[Stored data]
BEGIN

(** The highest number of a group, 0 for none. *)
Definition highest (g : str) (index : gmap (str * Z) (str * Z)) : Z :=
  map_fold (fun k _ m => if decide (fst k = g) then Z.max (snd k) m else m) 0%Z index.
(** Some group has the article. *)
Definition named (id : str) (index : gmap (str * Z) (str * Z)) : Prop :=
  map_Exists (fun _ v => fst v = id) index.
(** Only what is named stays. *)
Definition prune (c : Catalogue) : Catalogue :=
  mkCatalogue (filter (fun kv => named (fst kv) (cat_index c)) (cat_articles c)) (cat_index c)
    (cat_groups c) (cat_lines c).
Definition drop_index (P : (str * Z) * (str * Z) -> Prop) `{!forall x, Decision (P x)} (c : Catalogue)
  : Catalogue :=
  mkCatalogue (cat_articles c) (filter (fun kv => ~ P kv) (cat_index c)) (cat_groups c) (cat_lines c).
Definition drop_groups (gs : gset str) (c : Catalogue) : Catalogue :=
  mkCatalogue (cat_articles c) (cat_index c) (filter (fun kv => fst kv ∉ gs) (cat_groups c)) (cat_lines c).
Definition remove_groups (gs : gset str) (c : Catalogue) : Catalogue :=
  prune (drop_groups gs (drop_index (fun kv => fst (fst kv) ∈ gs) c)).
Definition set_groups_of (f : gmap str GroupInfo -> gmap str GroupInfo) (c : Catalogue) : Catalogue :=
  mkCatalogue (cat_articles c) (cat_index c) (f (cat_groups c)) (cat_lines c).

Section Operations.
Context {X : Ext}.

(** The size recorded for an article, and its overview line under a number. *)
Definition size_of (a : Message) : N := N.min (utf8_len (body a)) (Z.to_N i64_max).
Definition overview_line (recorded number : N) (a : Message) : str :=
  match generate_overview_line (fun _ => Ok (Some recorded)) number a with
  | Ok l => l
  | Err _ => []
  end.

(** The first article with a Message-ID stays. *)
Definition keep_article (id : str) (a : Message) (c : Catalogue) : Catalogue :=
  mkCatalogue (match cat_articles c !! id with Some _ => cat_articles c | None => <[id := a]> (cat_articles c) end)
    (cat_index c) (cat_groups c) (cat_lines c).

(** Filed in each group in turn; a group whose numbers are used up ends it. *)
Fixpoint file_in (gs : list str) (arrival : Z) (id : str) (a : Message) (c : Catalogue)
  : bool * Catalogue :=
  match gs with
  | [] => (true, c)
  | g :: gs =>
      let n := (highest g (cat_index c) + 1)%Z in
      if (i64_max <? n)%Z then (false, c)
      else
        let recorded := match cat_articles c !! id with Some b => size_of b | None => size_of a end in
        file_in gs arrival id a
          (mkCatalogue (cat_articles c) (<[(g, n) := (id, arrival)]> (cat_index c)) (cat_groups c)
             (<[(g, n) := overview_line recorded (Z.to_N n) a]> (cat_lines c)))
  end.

END
BEGIN

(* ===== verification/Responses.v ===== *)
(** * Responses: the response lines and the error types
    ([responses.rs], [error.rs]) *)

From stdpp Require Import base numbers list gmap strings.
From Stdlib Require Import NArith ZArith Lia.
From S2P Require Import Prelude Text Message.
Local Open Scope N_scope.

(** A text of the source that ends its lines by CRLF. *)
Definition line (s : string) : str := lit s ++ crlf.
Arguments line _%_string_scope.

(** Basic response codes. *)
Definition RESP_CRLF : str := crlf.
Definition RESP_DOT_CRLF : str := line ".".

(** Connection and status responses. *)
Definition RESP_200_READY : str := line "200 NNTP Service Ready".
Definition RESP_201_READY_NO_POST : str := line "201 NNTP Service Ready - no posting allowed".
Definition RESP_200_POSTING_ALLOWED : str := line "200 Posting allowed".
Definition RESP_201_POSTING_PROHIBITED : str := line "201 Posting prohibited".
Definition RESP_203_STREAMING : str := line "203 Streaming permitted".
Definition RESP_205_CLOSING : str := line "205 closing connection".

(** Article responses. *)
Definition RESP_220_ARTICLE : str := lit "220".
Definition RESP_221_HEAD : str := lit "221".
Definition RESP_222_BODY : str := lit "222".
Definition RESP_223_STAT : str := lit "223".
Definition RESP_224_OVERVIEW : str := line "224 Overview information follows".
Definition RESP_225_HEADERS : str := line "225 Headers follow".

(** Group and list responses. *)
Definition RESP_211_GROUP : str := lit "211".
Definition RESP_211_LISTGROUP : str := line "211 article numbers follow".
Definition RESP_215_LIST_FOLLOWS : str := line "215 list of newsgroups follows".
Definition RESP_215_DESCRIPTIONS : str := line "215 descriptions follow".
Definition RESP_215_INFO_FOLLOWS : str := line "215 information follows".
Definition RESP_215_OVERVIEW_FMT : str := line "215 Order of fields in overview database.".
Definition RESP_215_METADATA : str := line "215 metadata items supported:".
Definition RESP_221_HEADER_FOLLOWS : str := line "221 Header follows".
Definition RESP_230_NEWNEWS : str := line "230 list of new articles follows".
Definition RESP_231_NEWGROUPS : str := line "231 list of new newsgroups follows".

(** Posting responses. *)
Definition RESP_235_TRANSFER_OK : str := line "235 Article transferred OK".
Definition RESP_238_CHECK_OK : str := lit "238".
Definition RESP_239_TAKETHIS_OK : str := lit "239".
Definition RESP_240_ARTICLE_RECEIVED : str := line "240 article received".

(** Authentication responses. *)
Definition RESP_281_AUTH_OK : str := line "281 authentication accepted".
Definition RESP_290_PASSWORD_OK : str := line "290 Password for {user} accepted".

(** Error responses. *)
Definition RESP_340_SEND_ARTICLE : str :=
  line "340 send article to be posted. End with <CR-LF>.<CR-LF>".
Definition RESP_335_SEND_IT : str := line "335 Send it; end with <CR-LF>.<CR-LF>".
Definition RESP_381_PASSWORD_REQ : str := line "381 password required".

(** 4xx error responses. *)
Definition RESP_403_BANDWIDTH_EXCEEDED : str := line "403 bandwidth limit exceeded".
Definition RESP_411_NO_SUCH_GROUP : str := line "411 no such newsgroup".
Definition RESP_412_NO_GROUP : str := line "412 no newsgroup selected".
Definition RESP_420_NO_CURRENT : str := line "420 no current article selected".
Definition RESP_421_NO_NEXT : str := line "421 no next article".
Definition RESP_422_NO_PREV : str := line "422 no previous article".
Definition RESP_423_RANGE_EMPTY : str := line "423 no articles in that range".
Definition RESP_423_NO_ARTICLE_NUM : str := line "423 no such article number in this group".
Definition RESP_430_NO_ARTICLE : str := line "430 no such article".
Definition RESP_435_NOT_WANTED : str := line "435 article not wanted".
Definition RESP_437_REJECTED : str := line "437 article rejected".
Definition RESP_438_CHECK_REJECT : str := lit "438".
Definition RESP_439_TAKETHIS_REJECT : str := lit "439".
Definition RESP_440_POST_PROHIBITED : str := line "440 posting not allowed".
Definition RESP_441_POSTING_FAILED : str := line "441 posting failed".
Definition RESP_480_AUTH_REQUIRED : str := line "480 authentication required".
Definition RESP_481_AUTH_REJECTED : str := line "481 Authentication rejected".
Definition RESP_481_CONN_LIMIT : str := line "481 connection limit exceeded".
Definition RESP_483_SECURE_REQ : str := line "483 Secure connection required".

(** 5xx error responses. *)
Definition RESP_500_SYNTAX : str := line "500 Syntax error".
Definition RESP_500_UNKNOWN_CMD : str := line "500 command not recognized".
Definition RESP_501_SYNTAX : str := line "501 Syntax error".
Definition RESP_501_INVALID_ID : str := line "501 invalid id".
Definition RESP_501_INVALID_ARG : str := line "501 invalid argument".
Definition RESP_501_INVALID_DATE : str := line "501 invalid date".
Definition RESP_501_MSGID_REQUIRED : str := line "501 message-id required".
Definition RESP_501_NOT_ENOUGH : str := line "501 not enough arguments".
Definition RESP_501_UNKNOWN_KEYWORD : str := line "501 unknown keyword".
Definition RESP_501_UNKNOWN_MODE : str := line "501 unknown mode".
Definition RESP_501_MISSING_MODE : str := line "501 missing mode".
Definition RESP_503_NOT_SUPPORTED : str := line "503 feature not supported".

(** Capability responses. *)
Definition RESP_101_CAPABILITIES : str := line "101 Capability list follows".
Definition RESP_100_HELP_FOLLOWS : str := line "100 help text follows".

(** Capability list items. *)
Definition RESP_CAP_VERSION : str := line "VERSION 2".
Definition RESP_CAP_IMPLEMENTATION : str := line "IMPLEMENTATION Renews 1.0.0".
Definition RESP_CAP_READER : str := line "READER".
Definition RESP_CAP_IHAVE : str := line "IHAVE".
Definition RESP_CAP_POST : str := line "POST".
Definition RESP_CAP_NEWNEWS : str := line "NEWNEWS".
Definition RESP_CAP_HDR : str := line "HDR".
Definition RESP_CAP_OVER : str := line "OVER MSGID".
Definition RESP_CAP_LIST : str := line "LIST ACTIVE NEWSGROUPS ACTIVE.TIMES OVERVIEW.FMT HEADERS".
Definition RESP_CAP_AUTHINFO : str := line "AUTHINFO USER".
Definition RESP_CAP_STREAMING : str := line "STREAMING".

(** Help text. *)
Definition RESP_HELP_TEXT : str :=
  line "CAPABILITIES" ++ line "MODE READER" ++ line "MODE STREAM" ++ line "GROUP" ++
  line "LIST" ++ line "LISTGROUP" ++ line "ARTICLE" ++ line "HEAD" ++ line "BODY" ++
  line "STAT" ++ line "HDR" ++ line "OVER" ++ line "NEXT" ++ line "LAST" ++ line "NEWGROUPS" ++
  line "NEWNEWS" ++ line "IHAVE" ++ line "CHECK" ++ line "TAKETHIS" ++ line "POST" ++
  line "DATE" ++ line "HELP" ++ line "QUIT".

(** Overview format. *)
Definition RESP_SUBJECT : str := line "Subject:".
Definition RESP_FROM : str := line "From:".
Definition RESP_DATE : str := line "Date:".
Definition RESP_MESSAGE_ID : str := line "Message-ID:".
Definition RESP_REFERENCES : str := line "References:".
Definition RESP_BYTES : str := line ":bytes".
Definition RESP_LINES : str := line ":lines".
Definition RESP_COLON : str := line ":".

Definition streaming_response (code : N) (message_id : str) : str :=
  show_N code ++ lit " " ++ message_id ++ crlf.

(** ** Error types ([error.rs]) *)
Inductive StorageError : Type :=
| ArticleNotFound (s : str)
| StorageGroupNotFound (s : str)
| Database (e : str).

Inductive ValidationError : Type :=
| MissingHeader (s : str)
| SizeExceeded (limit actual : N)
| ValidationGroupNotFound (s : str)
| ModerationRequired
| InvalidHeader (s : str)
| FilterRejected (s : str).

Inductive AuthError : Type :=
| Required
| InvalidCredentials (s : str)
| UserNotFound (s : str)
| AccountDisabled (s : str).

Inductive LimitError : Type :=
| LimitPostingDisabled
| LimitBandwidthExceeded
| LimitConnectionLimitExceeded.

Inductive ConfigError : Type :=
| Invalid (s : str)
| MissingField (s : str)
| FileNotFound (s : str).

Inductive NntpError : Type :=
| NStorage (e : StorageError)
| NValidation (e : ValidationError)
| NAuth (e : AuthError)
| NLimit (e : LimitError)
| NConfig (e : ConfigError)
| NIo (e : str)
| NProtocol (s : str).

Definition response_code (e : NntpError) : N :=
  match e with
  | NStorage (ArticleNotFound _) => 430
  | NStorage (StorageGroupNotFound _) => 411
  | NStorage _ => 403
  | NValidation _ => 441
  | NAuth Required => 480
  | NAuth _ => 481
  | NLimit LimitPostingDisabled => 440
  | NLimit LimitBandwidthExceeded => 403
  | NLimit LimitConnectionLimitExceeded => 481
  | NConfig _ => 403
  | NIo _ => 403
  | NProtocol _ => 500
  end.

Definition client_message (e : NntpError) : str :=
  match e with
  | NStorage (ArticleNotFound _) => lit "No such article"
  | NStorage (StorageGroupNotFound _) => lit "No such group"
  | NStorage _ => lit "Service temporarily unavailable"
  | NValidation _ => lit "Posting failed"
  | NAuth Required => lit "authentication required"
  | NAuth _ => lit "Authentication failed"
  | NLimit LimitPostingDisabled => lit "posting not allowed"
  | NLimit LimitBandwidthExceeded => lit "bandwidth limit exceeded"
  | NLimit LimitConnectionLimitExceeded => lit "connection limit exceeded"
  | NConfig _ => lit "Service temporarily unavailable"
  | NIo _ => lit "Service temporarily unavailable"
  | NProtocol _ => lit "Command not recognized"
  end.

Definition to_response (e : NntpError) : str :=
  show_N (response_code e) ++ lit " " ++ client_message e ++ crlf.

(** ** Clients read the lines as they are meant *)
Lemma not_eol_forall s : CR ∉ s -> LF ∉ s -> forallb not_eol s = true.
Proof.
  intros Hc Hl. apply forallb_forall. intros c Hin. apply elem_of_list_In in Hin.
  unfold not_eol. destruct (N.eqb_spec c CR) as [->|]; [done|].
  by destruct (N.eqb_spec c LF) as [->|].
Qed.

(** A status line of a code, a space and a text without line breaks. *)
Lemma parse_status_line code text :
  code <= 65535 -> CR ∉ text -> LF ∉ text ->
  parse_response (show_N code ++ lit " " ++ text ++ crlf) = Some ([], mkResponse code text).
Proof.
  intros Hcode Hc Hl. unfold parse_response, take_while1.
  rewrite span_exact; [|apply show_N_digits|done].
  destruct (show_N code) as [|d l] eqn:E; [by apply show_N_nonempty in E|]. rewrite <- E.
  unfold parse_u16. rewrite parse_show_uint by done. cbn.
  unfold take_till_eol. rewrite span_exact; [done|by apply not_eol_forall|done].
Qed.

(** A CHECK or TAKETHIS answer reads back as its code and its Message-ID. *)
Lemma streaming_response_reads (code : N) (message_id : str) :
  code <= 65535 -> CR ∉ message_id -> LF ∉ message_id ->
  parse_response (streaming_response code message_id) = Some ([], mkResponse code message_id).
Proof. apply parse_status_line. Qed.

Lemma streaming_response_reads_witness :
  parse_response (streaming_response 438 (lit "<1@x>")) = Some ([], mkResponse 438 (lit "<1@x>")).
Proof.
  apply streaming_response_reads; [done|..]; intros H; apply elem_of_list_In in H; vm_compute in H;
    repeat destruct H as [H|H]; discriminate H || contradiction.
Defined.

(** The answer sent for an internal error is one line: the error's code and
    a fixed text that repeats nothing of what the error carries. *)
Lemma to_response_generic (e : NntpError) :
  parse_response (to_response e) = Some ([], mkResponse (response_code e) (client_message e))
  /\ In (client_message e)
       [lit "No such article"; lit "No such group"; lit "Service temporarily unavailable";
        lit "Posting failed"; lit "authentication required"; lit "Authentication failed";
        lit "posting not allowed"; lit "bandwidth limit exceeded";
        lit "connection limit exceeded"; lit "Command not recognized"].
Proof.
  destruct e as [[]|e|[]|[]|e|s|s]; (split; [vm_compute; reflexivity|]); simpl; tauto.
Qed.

END

Search the entries for the string "temporarily". Copy every line that has it.

Reply to the exercise:
  | NStorage _ => lit "Service temporarily unavailable"
  | NConfig _ => lit "Service temporarily unavailable"
  | NIo _ => lit "Service temporarily unavailable"
       [lit "No such article"; lit "No such group"; lit "Service temporarily unavailable";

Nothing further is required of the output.